DAROLUTAMIDE: A new treatment for Non-metastatic castration-resistant prostate cancer?
Results from the Phase III Aramis trial has significantly extended survival rates (metastasis free) in patients with nonmetastatic castration-resistant prostate cancer ( NMCRPC) with the agent, DAROLUTAMIDE.
Darolutamide is a unique nonsteroidal androgen-receptor antagonist that is structurally distinct from other androgen-receptor inhibitors, and consists of two pharmacologically active diastereomers. Data from preclinical studies suggested that it may have fewer and less severe toxicities than other agents due to its low penetration of the blood–brain barrier, and low binding affinity for γ-aminobutyric acid type A receptors.

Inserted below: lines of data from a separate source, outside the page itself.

(* ===== verification/MftBitmap.v ===== *)
(** The [$MFT::$BITMAP] allocation bitmap:
    [crates/uffs-mft/src/platform/bitmap.rs]. *)
From S2P Require Import Prelude.

Record MftBitmap := mk_bitmap { bm_data : list Z; bm_record_count : Z }.

Definition from_bytes (data : list Z) : MftBitmap := mk_bitmap data (zlen data * 8).

Definition new_all_valid (record_count : Z) : MftBitmap :=
  mk_bitmap (zrepeat 0xFF (div_ceil record_count 8)) record_count.

(** [(byte & (1 << bit)) != 0]. *)
Definition bit_set (byte bit : Z) : bool := negb (Z.land byte (Z.shiftl 1 bit) =? 0).

Definition is_record_in_use (bm : MftBitmap) (frs : Z) : bool :=
  if frs >=? bm.(bm_record_count) then false else
  let byte_index := frs / 8 in
  let bit_index := frs mod 8 in
  if byte_index >=? zlen bm.(bm_data) then false else
  match zget bm.(bm_data) byte_index with
  | Some byte => bit_set byte bit_index
  | None => false
  end.

(** [u8::count_ones]. *)
Definition count_ones (byte : Z) : Z := zlen (List.filter (Z.testbit byte) (seqZ 0 8)).

Definition count_in_use (bm : MftBitmap) : Z := foldr Z.add 0 (map count_ones bm.(bm_data)).

(** [u8::leading_zeros]. *)
Definition leading_zeros (byte : Z) : Z := if byte =? 0 then 8 else 7 - Z.log2 byte.

Fixpoint max_frs_loop (bytes : list (Z * Z)) : Z :=
  match bytes with
  | [] => 0
  | (byte_idx, byte) :: bytes =>
      if negb (byte =? 0) then byte_idx * 8 + (7 - leading_zeros byte) else max_frs_loop bytes
  end.

Definition max_frs_in_use (bm : MftBitmap) : Z := max_frs_loop (rev (@enumerate Z bm.(bm_data))).

Definition in_use_records (bm : MftBitmap) : list Z :=
  flat_map (fun '(byte_idx, byte) =>
    map (fun bit_idx => byte_idx * 8 + bit_idx) (List.filter (bit_set byte) (seqZ 0 8)))
    (@enumerate Z bm.(bm_data)).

The ARAMIS trial is a double-blind, placebo-controlled phase III trial that randomized 1509 men with nmCRPC to receive darolutamide 600 mg (two 300 mg tablets) twice daily or placebo, while continuing on androgen deprivation therapy. The primary endpoint was metastasis-free survival (MFS), with independent central review of radiographic imaging every 16 weeks.
An independent comment from Bobby Liaw, MD, clinical director of genitourinary oncology at Mount Sinai Health System in New York City said that the study showcased the activity and efficacy of a new oral androgen receptor antagonist in delaying the development of radiographically evident metastatic disease in men with nmCRPC.
Commenting on the ARAMIS trial, Liaw said: “Additional follow-up will be able to further define the adverse effect profile of darolutamide, but because it does not cross the blood–brain barrier to any significant degree, it may potentially be associated with less fatigue, falls, and seizure risk, as compared to apalutamide or enzalutamide.”